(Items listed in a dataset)
==================================================

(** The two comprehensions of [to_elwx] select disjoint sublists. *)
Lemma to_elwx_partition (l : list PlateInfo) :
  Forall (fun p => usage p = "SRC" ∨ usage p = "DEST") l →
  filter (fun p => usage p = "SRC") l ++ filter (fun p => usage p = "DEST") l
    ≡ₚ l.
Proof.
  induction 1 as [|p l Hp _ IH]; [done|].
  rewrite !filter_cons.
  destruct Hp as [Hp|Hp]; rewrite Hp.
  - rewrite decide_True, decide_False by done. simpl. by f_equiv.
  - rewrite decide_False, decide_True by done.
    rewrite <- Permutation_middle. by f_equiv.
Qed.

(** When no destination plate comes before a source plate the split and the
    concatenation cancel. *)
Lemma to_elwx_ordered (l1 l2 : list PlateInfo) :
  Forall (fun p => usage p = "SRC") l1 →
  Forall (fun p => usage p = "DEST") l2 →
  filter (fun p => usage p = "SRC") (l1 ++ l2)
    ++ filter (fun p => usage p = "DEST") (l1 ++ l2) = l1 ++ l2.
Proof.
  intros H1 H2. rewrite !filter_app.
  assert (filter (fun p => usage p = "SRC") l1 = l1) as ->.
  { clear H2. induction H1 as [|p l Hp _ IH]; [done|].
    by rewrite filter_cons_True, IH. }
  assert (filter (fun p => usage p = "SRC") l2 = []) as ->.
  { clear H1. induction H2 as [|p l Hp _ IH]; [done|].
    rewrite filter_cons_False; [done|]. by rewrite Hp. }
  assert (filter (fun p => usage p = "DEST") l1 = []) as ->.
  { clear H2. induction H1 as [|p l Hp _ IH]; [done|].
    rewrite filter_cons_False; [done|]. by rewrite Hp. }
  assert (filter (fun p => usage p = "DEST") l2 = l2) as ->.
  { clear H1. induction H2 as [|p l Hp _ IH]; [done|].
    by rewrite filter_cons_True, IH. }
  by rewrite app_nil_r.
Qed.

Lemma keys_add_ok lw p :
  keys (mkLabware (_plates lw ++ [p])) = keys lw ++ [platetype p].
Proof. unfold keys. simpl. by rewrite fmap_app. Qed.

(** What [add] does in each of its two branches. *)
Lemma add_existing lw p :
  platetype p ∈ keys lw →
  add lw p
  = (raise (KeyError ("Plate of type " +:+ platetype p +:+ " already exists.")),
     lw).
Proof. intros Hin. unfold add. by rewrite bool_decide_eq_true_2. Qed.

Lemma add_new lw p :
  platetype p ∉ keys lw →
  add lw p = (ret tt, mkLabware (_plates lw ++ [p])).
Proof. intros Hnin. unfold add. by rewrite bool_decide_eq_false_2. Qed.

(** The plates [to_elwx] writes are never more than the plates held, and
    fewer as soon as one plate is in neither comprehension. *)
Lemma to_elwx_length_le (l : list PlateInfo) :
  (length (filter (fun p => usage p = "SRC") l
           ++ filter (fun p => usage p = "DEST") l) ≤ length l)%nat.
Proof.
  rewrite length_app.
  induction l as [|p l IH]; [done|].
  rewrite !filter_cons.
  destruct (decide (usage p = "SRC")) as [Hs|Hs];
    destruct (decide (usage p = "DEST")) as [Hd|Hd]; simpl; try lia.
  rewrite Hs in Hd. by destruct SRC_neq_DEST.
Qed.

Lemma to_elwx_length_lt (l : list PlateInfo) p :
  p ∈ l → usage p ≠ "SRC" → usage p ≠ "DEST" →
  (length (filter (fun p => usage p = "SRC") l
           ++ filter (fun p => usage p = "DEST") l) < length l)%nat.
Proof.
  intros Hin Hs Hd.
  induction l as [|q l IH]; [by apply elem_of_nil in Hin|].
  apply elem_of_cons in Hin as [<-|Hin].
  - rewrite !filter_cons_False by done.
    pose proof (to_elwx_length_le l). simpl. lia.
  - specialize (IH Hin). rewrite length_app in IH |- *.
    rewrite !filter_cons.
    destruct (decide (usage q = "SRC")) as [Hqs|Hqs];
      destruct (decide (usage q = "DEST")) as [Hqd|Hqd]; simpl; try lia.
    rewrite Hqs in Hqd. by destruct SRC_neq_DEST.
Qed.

==================================================

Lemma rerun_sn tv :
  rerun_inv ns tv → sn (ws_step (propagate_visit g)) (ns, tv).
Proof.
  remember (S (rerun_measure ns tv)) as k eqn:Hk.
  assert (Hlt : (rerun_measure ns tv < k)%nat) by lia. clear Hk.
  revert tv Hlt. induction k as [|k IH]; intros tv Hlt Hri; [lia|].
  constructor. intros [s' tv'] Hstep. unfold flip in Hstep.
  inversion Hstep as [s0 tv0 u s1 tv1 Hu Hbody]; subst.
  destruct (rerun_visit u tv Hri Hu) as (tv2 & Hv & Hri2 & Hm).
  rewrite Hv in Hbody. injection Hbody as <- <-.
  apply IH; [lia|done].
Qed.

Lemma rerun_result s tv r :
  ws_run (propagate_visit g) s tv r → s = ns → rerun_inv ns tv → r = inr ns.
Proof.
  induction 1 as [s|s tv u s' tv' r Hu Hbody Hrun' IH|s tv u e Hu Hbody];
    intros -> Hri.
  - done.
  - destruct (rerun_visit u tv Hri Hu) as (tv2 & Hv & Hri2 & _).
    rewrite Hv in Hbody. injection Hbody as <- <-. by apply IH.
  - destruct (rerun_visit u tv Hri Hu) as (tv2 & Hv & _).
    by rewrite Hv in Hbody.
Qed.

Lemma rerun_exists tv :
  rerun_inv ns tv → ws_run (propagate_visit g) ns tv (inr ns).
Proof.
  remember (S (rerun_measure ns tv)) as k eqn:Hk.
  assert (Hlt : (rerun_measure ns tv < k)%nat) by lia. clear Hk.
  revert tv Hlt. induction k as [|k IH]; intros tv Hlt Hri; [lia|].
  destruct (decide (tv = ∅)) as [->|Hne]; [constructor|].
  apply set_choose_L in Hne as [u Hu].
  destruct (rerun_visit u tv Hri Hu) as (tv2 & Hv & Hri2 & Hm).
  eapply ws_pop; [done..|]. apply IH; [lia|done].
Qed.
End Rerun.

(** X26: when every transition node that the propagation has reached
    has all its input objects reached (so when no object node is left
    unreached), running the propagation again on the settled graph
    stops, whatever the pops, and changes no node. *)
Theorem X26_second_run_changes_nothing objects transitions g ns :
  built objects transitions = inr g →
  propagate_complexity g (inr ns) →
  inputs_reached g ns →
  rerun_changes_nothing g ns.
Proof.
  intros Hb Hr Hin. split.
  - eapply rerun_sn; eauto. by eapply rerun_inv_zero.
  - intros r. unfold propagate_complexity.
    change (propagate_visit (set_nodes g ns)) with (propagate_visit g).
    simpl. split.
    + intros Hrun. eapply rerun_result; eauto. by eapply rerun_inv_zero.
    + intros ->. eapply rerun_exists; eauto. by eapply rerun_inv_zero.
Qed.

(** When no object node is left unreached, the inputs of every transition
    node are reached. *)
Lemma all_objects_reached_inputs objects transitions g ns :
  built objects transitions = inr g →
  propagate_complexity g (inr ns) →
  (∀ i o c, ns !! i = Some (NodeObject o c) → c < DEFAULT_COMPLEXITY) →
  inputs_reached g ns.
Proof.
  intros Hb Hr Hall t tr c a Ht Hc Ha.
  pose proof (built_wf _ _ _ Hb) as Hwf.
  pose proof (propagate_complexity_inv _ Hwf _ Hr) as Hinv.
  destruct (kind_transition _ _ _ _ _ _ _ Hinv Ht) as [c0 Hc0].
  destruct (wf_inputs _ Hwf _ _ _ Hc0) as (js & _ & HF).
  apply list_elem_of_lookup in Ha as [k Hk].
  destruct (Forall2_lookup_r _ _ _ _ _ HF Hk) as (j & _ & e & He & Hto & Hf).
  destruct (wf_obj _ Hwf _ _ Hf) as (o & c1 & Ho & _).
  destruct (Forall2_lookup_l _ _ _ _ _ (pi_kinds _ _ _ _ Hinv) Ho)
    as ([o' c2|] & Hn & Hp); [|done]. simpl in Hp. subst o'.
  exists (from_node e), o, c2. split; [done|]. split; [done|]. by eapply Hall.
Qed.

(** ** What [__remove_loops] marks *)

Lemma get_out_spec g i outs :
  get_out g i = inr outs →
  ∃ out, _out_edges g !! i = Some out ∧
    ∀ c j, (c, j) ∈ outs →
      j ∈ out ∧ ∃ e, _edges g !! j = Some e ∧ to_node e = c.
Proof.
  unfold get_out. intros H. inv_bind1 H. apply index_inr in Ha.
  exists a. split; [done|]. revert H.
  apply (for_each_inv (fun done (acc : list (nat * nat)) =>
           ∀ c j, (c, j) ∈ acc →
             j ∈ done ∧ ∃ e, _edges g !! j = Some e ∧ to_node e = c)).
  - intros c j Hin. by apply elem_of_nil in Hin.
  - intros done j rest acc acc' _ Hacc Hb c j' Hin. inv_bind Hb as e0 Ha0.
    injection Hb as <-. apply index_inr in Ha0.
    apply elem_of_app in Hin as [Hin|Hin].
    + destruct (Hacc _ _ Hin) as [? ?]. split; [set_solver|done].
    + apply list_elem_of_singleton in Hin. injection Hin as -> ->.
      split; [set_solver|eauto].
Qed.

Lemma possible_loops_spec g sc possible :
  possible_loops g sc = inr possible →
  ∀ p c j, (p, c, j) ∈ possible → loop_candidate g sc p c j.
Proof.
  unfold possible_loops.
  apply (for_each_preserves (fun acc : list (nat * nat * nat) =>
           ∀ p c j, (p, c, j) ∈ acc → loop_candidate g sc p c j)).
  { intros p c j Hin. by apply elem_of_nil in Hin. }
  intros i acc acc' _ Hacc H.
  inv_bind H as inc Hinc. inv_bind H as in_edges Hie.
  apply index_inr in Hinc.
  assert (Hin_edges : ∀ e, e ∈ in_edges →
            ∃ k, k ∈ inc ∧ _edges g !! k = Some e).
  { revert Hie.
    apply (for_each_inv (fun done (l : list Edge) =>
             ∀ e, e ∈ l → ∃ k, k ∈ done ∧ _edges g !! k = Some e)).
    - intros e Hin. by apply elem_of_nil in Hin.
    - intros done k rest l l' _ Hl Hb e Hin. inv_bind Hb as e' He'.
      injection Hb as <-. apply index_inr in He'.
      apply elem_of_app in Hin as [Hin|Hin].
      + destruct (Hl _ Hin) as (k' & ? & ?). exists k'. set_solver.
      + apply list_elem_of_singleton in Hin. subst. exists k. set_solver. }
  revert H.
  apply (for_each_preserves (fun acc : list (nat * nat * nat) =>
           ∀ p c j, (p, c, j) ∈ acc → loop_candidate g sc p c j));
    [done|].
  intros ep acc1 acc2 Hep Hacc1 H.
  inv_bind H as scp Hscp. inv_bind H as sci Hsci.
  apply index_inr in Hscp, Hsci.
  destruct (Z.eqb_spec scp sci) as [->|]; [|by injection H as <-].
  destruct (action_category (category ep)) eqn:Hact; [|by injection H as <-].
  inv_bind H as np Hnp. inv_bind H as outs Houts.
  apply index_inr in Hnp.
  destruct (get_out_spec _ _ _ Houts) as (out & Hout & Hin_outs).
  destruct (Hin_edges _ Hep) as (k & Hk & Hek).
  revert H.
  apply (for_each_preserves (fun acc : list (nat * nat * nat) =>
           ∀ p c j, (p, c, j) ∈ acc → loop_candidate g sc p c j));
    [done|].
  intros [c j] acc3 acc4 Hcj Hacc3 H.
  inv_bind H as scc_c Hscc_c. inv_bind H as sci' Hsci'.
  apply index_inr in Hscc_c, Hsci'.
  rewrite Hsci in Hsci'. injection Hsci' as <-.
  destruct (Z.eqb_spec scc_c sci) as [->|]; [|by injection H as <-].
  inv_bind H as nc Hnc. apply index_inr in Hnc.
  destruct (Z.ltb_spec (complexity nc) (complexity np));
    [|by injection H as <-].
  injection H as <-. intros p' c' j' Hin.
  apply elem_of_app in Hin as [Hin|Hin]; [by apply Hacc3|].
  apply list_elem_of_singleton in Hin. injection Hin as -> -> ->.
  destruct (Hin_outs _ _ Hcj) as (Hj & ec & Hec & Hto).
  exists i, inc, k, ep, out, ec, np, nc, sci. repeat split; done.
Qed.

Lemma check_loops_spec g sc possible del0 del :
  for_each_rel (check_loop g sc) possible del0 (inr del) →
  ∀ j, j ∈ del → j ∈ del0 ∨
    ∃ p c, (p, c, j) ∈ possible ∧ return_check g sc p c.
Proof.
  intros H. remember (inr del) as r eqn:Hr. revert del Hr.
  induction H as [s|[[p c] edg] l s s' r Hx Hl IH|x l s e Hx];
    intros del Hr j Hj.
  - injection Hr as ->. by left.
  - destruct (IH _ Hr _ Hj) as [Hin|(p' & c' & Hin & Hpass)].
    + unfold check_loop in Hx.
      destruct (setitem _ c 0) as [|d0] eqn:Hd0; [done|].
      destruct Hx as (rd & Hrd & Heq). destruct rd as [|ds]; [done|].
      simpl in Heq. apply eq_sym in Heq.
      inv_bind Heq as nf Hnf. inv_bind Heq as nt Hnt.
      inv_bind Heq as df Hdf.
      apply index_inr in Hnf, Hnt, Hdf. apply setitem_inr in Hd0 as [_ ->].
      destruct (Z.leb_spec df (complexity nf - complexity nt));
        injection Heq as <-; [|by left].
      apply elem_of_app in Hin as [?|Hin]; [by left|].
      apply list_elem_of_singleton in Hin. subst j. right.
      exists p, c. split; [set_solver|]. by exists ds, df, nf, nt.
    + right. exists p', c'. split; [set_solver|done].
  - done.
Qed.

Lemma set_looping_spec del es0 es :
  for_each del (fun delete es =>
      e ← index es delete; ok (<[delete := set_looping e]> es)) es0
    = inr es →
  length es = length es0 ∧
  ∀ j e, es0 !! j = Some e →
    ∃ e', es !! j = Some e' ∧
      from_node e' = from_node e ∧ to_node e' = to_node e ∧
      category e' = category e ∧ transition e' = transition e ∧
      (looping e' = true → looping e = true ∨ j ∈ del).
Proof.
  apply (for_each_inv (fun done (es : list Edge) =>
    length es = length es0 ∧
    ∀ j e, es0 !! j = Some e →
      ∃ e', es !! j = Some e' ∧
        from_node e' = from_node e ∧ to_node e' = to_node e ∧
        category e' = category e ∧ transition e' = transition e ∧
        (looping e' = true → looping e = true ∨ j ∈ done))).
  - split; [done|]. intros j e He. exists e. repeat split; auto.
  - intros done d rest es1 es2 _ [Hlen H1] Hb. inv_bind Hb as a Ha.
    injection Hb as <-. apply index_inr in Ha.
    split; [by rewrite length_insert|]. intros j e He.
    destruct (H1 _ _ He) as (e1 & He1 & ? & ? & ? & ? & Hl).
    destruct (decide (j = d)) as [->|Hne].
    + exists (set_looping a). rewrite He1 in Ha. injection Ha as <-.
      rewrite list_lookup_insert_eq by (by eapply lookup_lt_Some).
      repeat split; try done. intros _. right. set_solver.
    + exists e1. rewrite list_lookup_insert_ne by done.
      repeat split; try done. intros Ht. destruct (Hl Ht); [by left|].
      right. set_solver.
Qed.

==================================================

**BRIEF**
Review the preceding data and report every line that includes the string "assert".

**WRITTEN SOLUTION**
  assert (filter (fun p => usage p = "SRC") l1 = l1) as ->.
  assert (filter (fun p => usage p = "SRC") l2 = []) as ->.
  assert (filter (fun p => usage p = "DEST") l1 = []) as ->.
  assert (filter (fun p => usage p = "DEST") l2 = l2) as ->.
  assert (Hlt : (rerun_measure ns tv < k)%nat) by lia. clear Hk.
  assert (Hlt : (rerun_measure ns tv < k)%nat) by lia. clear Hk.
  assert (Hin_edges : ∀ e, e ∈ in_edges →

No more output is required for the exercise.